* Task item *
Scan the records for the line containing "was configured included"; extract it and all later lines, verbatim, through the end, and nothing before it.

»»

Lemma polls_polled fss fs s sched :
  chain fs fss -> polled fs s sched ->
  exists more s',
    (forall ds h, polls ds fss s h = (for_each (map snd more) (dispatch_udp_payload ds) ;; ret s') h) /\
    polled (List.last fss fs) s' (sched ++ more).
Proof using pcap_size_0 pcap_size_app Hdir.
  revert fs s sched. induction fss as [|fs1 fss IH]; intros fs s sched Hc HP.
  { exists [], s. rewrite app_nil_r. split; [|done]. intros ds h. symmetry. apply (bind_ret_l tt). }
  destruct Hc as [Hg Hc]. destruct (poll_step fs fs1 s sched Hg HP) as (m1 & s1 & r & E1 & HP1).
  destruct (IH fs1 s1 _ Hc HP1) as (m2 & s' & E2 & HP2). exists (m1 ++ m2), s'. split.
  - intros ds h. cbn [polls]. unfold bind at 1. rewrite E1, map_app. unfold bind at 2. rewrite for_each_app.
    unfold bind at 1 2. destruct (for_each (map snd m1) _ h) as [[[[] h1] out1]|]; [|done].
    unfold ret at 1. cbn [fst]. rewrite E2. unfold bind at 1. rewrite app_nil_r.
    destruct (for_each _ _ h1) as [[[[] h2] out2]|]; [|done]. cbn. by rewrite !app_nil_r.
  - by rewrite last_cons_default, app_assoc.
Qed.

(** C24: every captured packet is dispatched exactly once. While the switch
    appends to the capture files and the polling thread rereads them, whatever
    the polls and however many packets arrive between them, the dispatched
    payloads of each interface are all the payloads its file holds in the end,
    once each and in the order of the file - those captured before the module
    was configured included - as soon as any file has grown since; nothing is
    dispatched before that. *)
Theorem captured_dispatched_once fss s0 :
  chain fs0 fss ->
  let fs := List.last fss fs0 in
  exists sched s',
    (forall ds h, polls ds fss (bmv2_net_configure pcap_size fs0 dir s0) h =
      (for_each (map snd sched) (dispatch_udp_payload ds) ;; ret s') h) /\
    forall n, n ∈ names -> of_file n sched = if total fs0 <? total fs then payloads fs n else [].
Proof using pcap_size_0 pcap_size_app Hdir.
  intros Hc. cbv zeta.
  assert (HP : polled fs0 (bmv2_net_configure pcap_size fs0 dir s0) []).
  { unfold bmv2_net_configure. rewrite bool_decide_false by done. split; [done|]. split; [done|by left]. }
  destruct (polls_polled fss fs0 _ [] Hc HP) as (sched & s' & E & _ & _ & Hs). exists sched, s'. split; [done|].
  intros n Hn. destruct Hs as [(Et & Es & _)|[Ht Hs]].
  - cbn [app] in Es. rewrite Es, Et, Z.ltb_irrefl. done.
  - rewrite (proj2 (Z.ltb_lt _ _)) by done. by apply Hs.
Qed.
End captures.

««

* Your solution *
    was configured included - as soon as any file has grown since; nothing is
    dispatched before that. *)
Theorem captured_dispatched_once fss s0 :
  chain fs0 fss ->
  let fs := List.last fss fs0 in
  exists sched s',
    (forall ds h, polls ds fss (bmv2_net_configure pcap_size fs0 dir s0) h =
      (for_each (map snd sched) (dispatch_udp_payload ds) ;; ret s') h) /\
    forall n, n ∈ names -> of_file n sched = if total fs0 <? total fs then payloads fs n else [].
Proof using pcap_size_0 pcap_size_app Hdir.
  intros Hc. cbv zeta.
  assert (HP : polled fs0 (bmv2_net_configure pcap_size fs0 dir s0) []).
  { unfold bmv2_net_configure. rewrite bool_decide_false by done. split; [done|]. split; [done|by left]. }
  destruct (polls_polled fss fs0 _ [] Hc HP) as (sched & s' & E & _ & _ & Hs). exists sched, s'. split; [done|].
  intros n Hn. destruct Hs as [(Et & Es & _)|[Ht Hs]].
  - cbn [app] in Es. rewrite Es, Et, Z.ltb_irrefl. done.
  - rewrite (proj2 (Z.ltb_lt _ _)) by done. by apply Hs.
Qed.
End captures.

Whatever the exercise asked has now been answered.